___ Data for this task ___

(* ===== verification/Sha256.v ===== *)
(** * SHA-256

    [hashlib.sha256(data).hexdigest()] (FIPS 180-4) on 32-bit words, each an [N] below
    2^32. *)

From S2P Require Import Prelude.

Open Scope N_scope.

Definition word (n : N) : N := n mod 0x100000000.
Definition add (a b : N) : N := word (a + b).
Definition rotr (n x : N) : N := N.lor (N.shiftr x n) (word (N.shiftl x (32 - n))).
Definition xor3 (a b c : N) : N := N.lxor a (N.lxor b c).
Definition ch (x y z : N) : N := N.lxor (N.land x y) (N.land (N.lxor x 0xFFFFFFFF) z).
Definition maj (x y z : N) : N := xor3 (N.land x y) (N.land x z) (N.land y z).
Definition big0 (x : N) : N := xor3 (rotr 2 x) (rotr 13 x) (rotr 22 x).
Definition big1 (x : N) : N := xor3 (rotr 6 x) (rotr 11 x) (rotr 25 x).
Definition small0 (x : N) : N := xor3 (rotr 7 x) (rotr 18 x) (N.shiftr x 3).
Definition small1 (x : N) : N := xor3 (rotr 17 x) (rotr 19 x) (N.shiftr x 10).

(** The constants are the first 32 bits of the fractional parts of roots of primes. *)
Definition is_prime (n : N) : bool := forallb (fun d => negb (n mod N.of_nat d =? 0)) (seq 2 (N.to_nat n - 2)).
Definition primes : list N := List.filter is_prime (N.of_nat <$> seq 2 310).

(** The integer cube root of [n], below [2 ^ bits]. *)
Fixpoint cube_root (bits : nat) (acc n : N) : N :=
  match bits with
  | O => acc
  | S b =>
      let next := acc + 2 ^ N.of_nat b in
      cube_root b (if next * next * next <=? n then next else acc) n
  end.

Definition round_constants : list N :=
  Eval vm_compute in (fun p => word (cube_root 40 0 (p * 2 ^ 96))) <$> primes.

Record state := { ha : N; hb : N; hc : N; hd : N; he : N; hf : N; hg : N; hh : N }.

Definition state_of (l : list N) : state :=
  let w i := nth i l 0 in
  {| ha := w 0%nat; hb := w 1%nat; hc := w 2%nat; hd := w 3%nat;
     he := w 4%nat; hf := w 5%nat; hg := w 6%nat; hh := w 7%nat |}.

Definition initial : state :=
  Eval vm_compute in state_of ((fun p => word (N.sqrt (p * 2 ^ 64))) <$> take 8 primes).

(** Big-endian integers: [w] bytes of [n], and the integer of some bytes. *)
Fixpoint be_bytes (w : nat) (n : N) : bytes :=
  match w with O => [] | S w' => be_bytes w' (n / 256) ++ [n mod 256] end.
Definition be_value (b : bytes) : N := foldl (fun acc x => acc * 256 + x) 0 b.

Definition pad (m : bytes) : bytes :=
  let l := N.of_nat (length m) in
  let zeros := (119 - l mod 64) mod 64 in
  m ++ 0x80 :: repeat 0 (N.to_nat zeros) ++ be_bytes 8 (8 * l).

(** The 64 schedule words of a block, most recent first while they are built. *)
Fixpoint schedule (fuel : nat) (recent_first : list N) : list N :=
  match fuel with
  | O => reverse recent_first
  | S fuel' =>
      let w i := nth i recent_first 0 in
      schedule fuel' (add (add (small1 (w 1%nat)) (w 6%nat)) (add (small0 (w 14%nat)) (w 15%nat)) :: recent_first)
  end.

Definition round (s : state) (kw : N * N) : state :=
  let t1 := add (add (hh s) (big1 (he s))) (add (add (ch (he s) (hf s) (hg s)) kw.1) kw.2) in
  let t2 := add (big0 (ha s)) (maj (ha s) (hb s) (hc s)) in
  {| ha := add t1 t2; hb := ha s; hc := hb s; hd := hc s;
     he := add (hd s) t1; hf := he s; hg := hf s; hh := hg s |}.

Definition compress (s : state) (ws : list N) : state :=
  let r := foldl round s (combine round_constants (schedule 48 (reverse ws))) in
  {| ha := add (ha s) (ha r); hb := add (hb s) (hb r); hc := add (hc s) (hc r); hd := add (hd s) (hd r);
     he := add (he s) (he r); hf := add (hf s) (hf r); hg := add (hg s) (hg r); hh := add (hh s) (hh r) |}.

Fixpoint words (b : bytes) : list N :=
  match b with
  | b0 :: b1 :: b2 :: b3 :: rest => be_value [b0; b1; b2; b3] :: words rest
  | _ => []
  end.

Fixpoint blocks (n : nat) (s : state) (ws : list N) : state :=
  match n with O => s | S n' => blocks n' (compress s (take 16 ws)) (drop 16 ws) end.

Definition digest (m : bytes) : bytes :=
  let ws := words (pad m) in
  let s := blocks (length ws / 16)%nat initial ws in
  [ha s; hb s; hc s; hd s; he s; hf s; hg s; hh s] ≫= be_bytes 4.

Definition hex_digit (n : N) : N := if n <? 10 then 48 + n else 87 + n.
Definition hexdigest (m : bytes) : str := digest m ≫= (fun b => [hex_digit (b / 16); hex_digit (b mod 16)]).

Lemma length_be_bytes w n : length (be_bytes w n) = w.
Proof. revert n. induction w as [|w IH]; intros n; simpl; [done|]. rewrite length_app, IH. simpl. lia. Qed.

Lemma length_digest m : length (digest m) = 32%nat.
Proof. unfold digest. cbn [mbind list_bind]. rewrite !length_app, !length_be_bytes. done. Qed.

Lemma length_hexdigest m : length (hexdigest m) = 64%nat.
Proof.
  unfold hexdigest.
  assert (forall l, length (l ≫= fun b : N => [hex_digit (b / 16); hex_digit (b mod 16)]) = 2 * length l)%nat as ->.
  { induction l as [|b l IH]; [done|]. cbn [mbind list_bind] in *. rewrite length_app, IH. simpl. lia. }
  by rewrite length_digest.
Qed.

(** The digests of the standard's examples. *)
Example sha256_abc :
  hexdigest (lit "abc") = lit "ba7816bf8f01cfea414140de5dae2223b00361a396177a9cb410ff61f20015ad".
Proof. vm_compute. reflexivity. Qed.

Example sha256_two_blocks :
  hexdigest (lit "abcdbcdecdefdefgefghfghighijhijkijkljklmklmnlmnomnopnopq")
  = lit "248d6a61d20638b8e5c026930c3e6039a33ce45964ff2167f6ecedd419db06c1".
Proof. vm_compute. reflexivity. Qed.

___

*What you will do*: From the records above, quote only the lines running from the line with "Fixpoint blocks (n" to the line with "[ha s; hb s;", both lines included.

*Result*:
Fixpoint blocks (n : nat) (s : state) (ws : list N) : state :=
  match n with O => s | S n' => blocks n' (compress s (take 16 ws)) (drop 16 ws) end.

Definition digest (m : bytes) : bytes :=
  let ws := words (pad m) in
  let s := blocks (length ws / 16)%nat initial ws in
  [ha s; hb s; hc s; hd s; he s; hf s; hg s; hh s] ≫= be_bytes 4.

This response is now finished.